Quicker recognition by doctors of patients experiencing high risk symptoms is playing a major role in declining deaths, Amesh Adalja, an infectious disease, critical care and emergency medicine physician who works at the Johns Hopkins Center for Health Security, told NPR.
He says that doctors have developed standardized treatments that have been promulgated by groups such as the Infectious Diseases Society of America.
“We know that when people are getting standardized treatment, it makes it much easier to deal with the complications that occur because you already have protocols in place,” Adalja said. “And that’s definitely what’s happened in many hospitals around the country.”
While the declining death rate is good news, hospitalizations due to COVID-19 in Alabama have hit an all time high, threatening to overload hospitals.
Alabama on Monday reached a new high for the number of people in state hospitals with COVID-19, a record that comes before an expected spike in cases in the weeks following Thanksgiving gatherings.

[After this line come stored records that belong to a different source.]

(* ===== verification/CryptoSettings.v ===== *)
(** * The encrypted settings file

    Model of [src/src/cryptosettings.cpp], of its Linux implementation
    [platforms/linux/xdgcryptosettings.cpp] and of [utils/hkdf.cpp]. The ciphers, the
    hash and the secret of the desktop portal are interfaces; bytes are 8-bit
    characters, and the host is little-endian. *)
From Stdlib Require Import ZArith Lia Ascii String Sorted.
From stdpp Require Import base numbers list gmap strings.
From S2P Require Import Prelude QHostAddress QString Json JsonText.

Local Open Scope Z_scope.
Local Open Scope wg_scope.

(** ** Bytes *)

Definition byteOf (z : Z) : ascii := ascii_of_N (Z.to_N (u8 z)).

(** A [char] as an [int]: it is signed. *)
Definition charValue (c : ascii) : Z :=
  let n := Z.of_N (N_of_ascii c) in if n <? 128 then n else n - 256.

Fixpoint toLittleEndian (n : nat) (z : Z) : chars :=
  match n with
  | O => []
  | S n => byteOf z :: toLittleEndian n (Z.shiftr z 8)
  end.

Fixpoint fromLittleEndian (s : chars) : Z :=
  match s with
  | [] => 0
  | c :: r => Z.of_N (N_of_ascii c) + 256 * fromLittleEndian r
  end.

Lemma byteOf_value (z : Z) : Z.of_N (N_of_ascii (byteOf z)) = u8 z.
Proof.
  unfold byteOf, u8. pose proof (Z.mod_pos_bound z (2 ^ 8) ltac:(lia)).
  rewrite N_ascii_embedding; [by rewrite Z2N.id by lia|].
  change 256%N with (Z.to_N 256). apply Z2N.inj_lt; lia.
Qed.

Lemma charValue_byteOf (z : Z) : charValue (byteOf z) = if u8 z <? 128 then u8 z else u8 z - 256.
Proof. unfold charValue. by rewrite byteOf_value. Qed.

Lemma length_toLittleEndian (n : nat) (z : Z) : length (toLittleEndian n z) = n.
Proof. revert z. induction n as [|n IH]; intros z; cbn; by rewrite ?IH. Qed.

Lemma fromLittleEndian_to (n : nat) (z : Z) :
  0 <= z < 256 ^ Z.of_nat n -> fromLittleEndian (toLittleEndian n z) = z.
Proof.
  revert z. induction n as [|n IH]; intros z Hz; [cbn in *; lia|].
  cbn [toLittleEndian fromLittleEndian]. rewrite Nat2Z.inj_succ, Z.pow_succ_r in Hz by lia.
  rewrite byteOf_value, IH.
  - unfold u8. rewrite Z.shiftr_div_pow2 by lia. change (2 ^ 8) with 256.
    pose proof (Z.div_mod z 256). lia.
  - rewrite Z.shiftr_div_pow2 by lia. change (2 ^ 8) with 256.
    split; [apply Z.div_pos; lia|apply Z.div_lt_upper_bound; lia].
Qed.

Module Hkdf.

(** A keyed hash with results of a fixed length. *)
Class Hmac : Type := {
  hashLength : nat;
  hmac : chars -> chars -> chars;
}.

Class HmacLaws `{Hmac} : Prop := {
  hashLength_positive : (0 < hashLength)%nat;
  length_hmac key message : length (hmac key message) = hashLength;
}.

Section Derivation.
Context `{Hmac}.

(** The constructor, [addData] and the key that [result] computes first. *)
Definition privateKey (salt data : chars) : chars :=
  hmac (if bool_decide (salt = []) then repeat (byteOf 0) hashLength else salt) data.

(** The loop of [result]; [counter] is a [char]. *)
Fixpoint blocks (fuel : nat) (size : nat) (privkey info : chars) (counter : Z)
    (block result : chars) : Outcome chars :=
  if (length result <? size)%nat then
    match fuel with
    | O => OutOfFuel
    | S fuel =>
        let block := hmac privkey ((block ++ info) ++ [byteOf counter]) in
        blocks fuel size privkey info (counter + 1) block (result ++ block)
    end
  else Ret (take size result).

Definition result (size : nat) (salt data info : chars) : Outcome chars :=
  blocks size size (privateKey salt data) info 1 [] [].

(** RFC 5869: [T(0)] is empty and [T(n) = HMAC(PRK, T(n-1) | info | n)]. *)
Fixpoint T (privkey info : chars) (n : nat) : chars :=
  match n with
  | O => []
  | S m => hmac privkey (T privkey info m ++ info ++ [byteOf (Z.of_nat n)])
  end.

Definition expand (privkey info : chars) (n : nat) : chars :=
  concat (map (T privkey info) (seq 1 n)).

End Derivation.

Section Laws.
Context `{HmacLaws}.

Lemma expand_S (privkey info : chars) (n : nat) :
  expand privkey info (S n) = expand privkey info n ++ T privkey info (S n).
Proof.
  unfold expand. rewrite seq_S, map_app, concat_app. cbn [map concat]. by rewrite app_nil_r.
Qed.

Lemma length_expand (privkey info : chars) (n : nat) :
  length (expand privkey info n) = (n * hashLength)%nat.
Proof.
  induction n as [|n IH]; [done|]. rewrite expand_S, length_app, IH. cbn [T].
  rewrite length_hmac. lia.
Qed.

(** More blocks than needed change nothing. *)
Lemma take_expand (privkey info : chars) (size m n : nat) :
  (size <= m * hashLength)%nat -> (m <= n)%nat ->
  take size (expand privkey info n) = take size (expand privkey info m).
Proof.
  intros Hs Hn. induction Hn as [|n Hn IH]; [done|].
  rewrite expand_S, take_app_le, IH; [done|]. rewrite length_expand. nia.
Qed.

Lemma blocks_expand (fuel size m n : nat) (privkey info : chars) :
  (size <= m * hashLength + fuel)%nat -> (m <= n)%nat -> (size <= n * hashLength)%nat ->
  blocks fuel size privkey info (Z.of_nat m + 1) (T privkey info m) (expand privkey info m)
  = Ret (take size (expand privkey info n)).
Proof.
  revert m. induction fuel as [|fuel IH]; intros m Hf Hm Hn; cbn [blocks];
    rewrite length_expand; destruct (Nat.ltb_spec (m * hashLength) size) as [Hlt|Hge].
  - lia.
  - by rewrite (take_expand _ _ size m n).
  - pose proof hashLength_positive.
    replace (Z.of_nat m + 1 + 1) with (Z.of_nat (S m) + 1) by lia.
    rewrite <- app_assoc. replace (Z.of_nat m + 1) with (Z.of_nat (S m)) by lia.
    change (hmac privkey (T privkey info m ++ info ++ [byteOf (Z.of_nat (S m))]))
      with (T privkey info (S m)).
    rewrite <- expand_S. apply IH; [nia| |done].
    destruct (Nat.eq_dec m n) as [->|]; [lia|lia].
  - by rewrite (take_expand _ _ size m n).
Qed.

(** The loop ends, and derives what RFC 5869 prescribes for any number of blocks
    that is enough. *)
Theorem result_rfc5869 (size n : nat) (salt data info : chars) :
  (size <= n * hashLength)%nat ->
  result size salt data info = Ret (take size (expand (privateKey salt data) info n)).
Proof. intros Hn. apply (blocks_expand size size 0 n); lia. Qed.

Lemma result_length (size : nat) (salt data info : chars) :
  exists key, result size salt data info = Ret key /\ length key = size.
Proof.
  pose proof hashLength_positive.
  eexists. split; [apply (blocks_expand size size 0 size); nia|].
  rewrite length_take, length_expand. nia.
Qed.

End Laws.

End Hkdf.

Module CryptoSettings.

Definition NONCE_SIZE : nat := 12.
Definition MAC_SIZE : nat := 16.
Definition ENCRYPTED_V2_HEADER_SIZE : nat := 4.
Definition CRYPTO_SETTINGS_KEY_SIZE : nat := 32.

Inductive Version : Type := NoEncryption | EncryptionChachaPolyV1 | EncryptionChachaPolyV2.

#[export] Instance Version_eq_dec : EqDecision Version.
Proof. solve_decision. Defined.

Definition versionCode (v : Version) : Z :=
  match v with NoEncryption => 0 | EncryptionChachaPolyV1 => 1 | EncryptionChachaPolyV2 => 2 end.

(** [Chacha20Poly1305]: the cipher text with its code, and the plain text if the code
    is right. *)
Class Cipher : Type := {
  encrypt : chars -> chars -> chars -> chars -> chars * chars;
  decrypt : chars -> chars -> chars -> chars -> chars -> option chars;
}.

Class CipherLaws `{Cipher} : Prop := {
  length_ciphertext key nonce aad plain :
    length (encrypt key nonce aad plain).1 = length plain;
  length_mac key nonce aad plain : length (encrypt key nonce aad plain).2 = MAC_SIZE;
  decrypt_encrypt key nonce aad plain :
    let '(ciphertext, mac) := encrypt key nonce aad plain in
    decrypt key nonce aad ciphertext mac = Some plain;
}.

(** [QVariant], as far as it is stored in JSON. *)
Class Variants : Type := {
  QVariant : Type;
  fromVariant : QVariant -> QJsonValue;
  toVariant : QJsonValue -> QVariant;
}.

(** The members of an object are not ordered in a variant either. *)
Class VariantsLaws `{Variants} : Prop := {
  #[global] toVariant_proper :: Proper ((≡@{QJsonValue}) ==> (=)) toVariant;
}.

(** The pure virtual methods of an implementation. *)
Class Implementation (Impl : Type) : Type := {
  resetKeyOf : Impl -> Impl;
  getKeyOf : Version -> chars -> Impl -> chars * Impl;
  getMetaDataOf : Impl -> chars;
  getPreferredVersionOf : Impl -> Version;
}.

(** The singleton. *)
Record Crypto (Impl : Type) : Type := mkCrypto {
  implementation : Impl;
  m_lastNonce : Z;
}.
Arguments mkCrypto {Impl}.
Arguments implementation {Impl}.
Arguments m_lastNonce {Impl}.

#[export] Instance Crypto_eta (Impl : Type) : Eta (Crypto Impl) := fun i =>
  mkCrypto (implementation i) (m_lastNonce i).

(** A file being written, with the room that is left if it is limited. *)
Record Device : Type := mkDevice {
  contents : chars;
  room : option nat;
}.

(** [write(data) != data.length()] where the room does not suffice. *)
Definition deviceWrite (data : chars) (d : Device) : bool * Device :=
  match room d with
  | None => (true, mkDevice (contents d ++ data) None)
  | Some n =>
      if (length data <=? n)%nat
      then (true, mkDevice (contents d ++ data) (Some (n - length data)%nat))
      else (false, mkDevice (contents d ++ take n data) (Some O))
  end.

(** Several writes, up to the first that fails. *)
Fixpoint deviceWriteAll (l : list chars) (d : Device) : bool * Device :=
  match l with
  | [] => (true, d)
  | data :: r => let '(ok, d) := deviceWrite data d in
                 if ok then deviceWriteAll r d else (false, d)
  end.

Section Format.
Context `{QtJsonText} `{Cipher} `{Variants} {Impl : Type} `{Implementation Impl}.

Abbreviation SettingsMap := (gmap chars QVariant).

(** The loop over the members of the object; their keys are distinct. *)
Definition insertMembers (obj : QJsonObject) (m : SettingsMap) : SettingsMap :=
  foldr (fun '(k, v) m => <[k := toVariant v]> m) m obj.

Definition toObject (m : SettingsMap) : QJsonObject :=
  insertAll (map (fun '(k, v) => (k, fromVariant v)) (map_to_list m)) [].

(** ** Reading *)

Definition readJsonFile (device : chars) (m : SettingsMap) : bool * SettingsMap :=
  match fromBytes device with
  | None => (false, m)
  | Some obj => (true, insertMembers obj m)
  end.

(** The length of the metadata, from the third and fourth bytes of the header. *)
Definition metaLength (header : chars) : nat :=
  Z.to_nat (u16 (charValue (nth 2 header Ascii.zero)
                 + Z.shiftr (charValue (nth 3 header Ascii.zero)) 8)).

(** The header, the metadata and what follows. *)
Definition readHeader (fileVersion : Version) (device : chars)
  : option (chars * chars * chars) :=
  let header := [byteOf (versionCode fileVersion)] in
  match fileVersion with
  | EncryptionChachaPolyV2 =>
      let header := header ++ take (ENCRYPTED_V2_HEADER_SIZE - 1) device in
      let device := drop (ENCRYPTED_V2_HEADER_SIZE - 1) device in
      if negb (length header =? ENCRYPTED_V2_HEADER_SIZE)%nat then None
      else
        let n := metaLength header in
        let header := header ++ take n device in
        let device := drop n device in
        if negb (length header =? n + ENCRYPTED_V2_HEADER_SIZE)%nat then None
        else Some (header, drop ENCRYPTED_V2_HEADER_SIZE header, device)
  | EncryptionChachaPolyV1 => Some (header, [], device)
  | NoEncryption => None
  end.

Alabama Department of Public Health numbers indicated that 1,717 people were hospitalized with COVID-19 in the state, the highest number reported since the coronavirus pandemic began. The previous high was a little over 1,600 in mid-summer.

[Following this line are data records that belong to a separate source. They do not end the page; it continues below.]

(** A setting is used through its pointer, a group through its own. *)
Definition handle w (e : Event) m : Outcome SettingsManager :=
  match e with
  | CreateSetting k d r b => Ret (createOrGetSetting k d r b m).2
  | SetValue k v => Ret (match getSetting k m with Some s => set w s v m | None => m end)
  | RemoveValue k => Ret (match getSetting k m with Some s => removeSetting w s m | None => m end)
  | ResetAll => Ret (reset w m)
  | HardResetAll => Ret (hardReset w m)
  | CreateGroup g => Ret (createSettingGroup g m)
  | GroupSet i k v =>
      match groups m !! i with Some g => groupSet w i g k v m | None => Ret m end
  | GroupRemove i =>
      match groups m !! i with Some g => groupRemove w g m | None => Ret m end
  end.

(** Keys are not malformed. *)
Definition validEvent (e : Event) : Prop :=
  match e with
  | CreateSetting k _ _ _ | GroupSet _ k _ => normalKey k
  | CreateGroup g => normalKey (m_groupKey g)
  | _ => True
  end.

Fixpoint run w (l : list Event) m : Outcome SettingsManager :=
  match l with
  | [] => Ret m
  | e :: r => m <~ handle w e m ;; run w r m
  end.

(** ** Keys *)

Lemma covers_refl (k : chars) : covers k k = true.
Proof. unfold covers. by rewrite bool_decide_true. Qed.

Lemma startsWithText_spec (p k : chars) :
  startsWithText p k = true <-> exists r, k = p ++ r.
Proof.
  unfold startsWithText. rewrite bool_decide_eq_true. split.
  - intros E. exists (drop (length p) k). by rewrite <- E at 1; rewrite take_drop.
  - intros [r ->]. by rewrite take_app_length.
Qed.

Lemma covers_spec (p k : chars) :
  covers p k = true <-> k = p \/ exists r, k = subKey p r.
Proof.
  unfold covers, subKey. rewrite orb_true_iff, bool_decide_eq_true, startsWithText_spec.
  split.
  - intros [->|[r ->]]; [by left|right]. exists r. by rewrite <- app_assoc.
  - intros [->|[r ->]]; [by left|right]. exists r. by rewrite <- app_assoc.
Qed.

Lemma covers_trans (a b c : chars) : covers a b = true -> covers b c = true -> covers a c = true.
Proof.
  rewrite !covers_spec. intros [->|[r ->]] [->|[r' ->]]; [by left|right; by exists r'|right; by exists r|].
  right. exists (r ++ slash :: r'). unfold subKey. by rewrite <- app_assoc.
Qed.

“The spread is out of control. That is probably the least inflammatory way I can describe it,” said Dr. Don Williamson, the former state health officer who now heads the Alabama Hospital Association. “I try not to engage hyperbole, but I’m truly worried,” he added.
Williamson said the state is seeing more COVID-19 cases, hospitalizations, and patients in intensive care units than in July, which previously had been considered the peak of the pandemic.
“The problem is none of this is due to Thanksgiving,” Williamson noted. He said it will take several more days to start seeing the impact of Thanksgiving gatherings on cases and hospitalizations.
Williamson has said a significant concern for hospitals is the number of nurses and other medical employees who are out because they have gotten COVID-19 or have been exposed to the virus.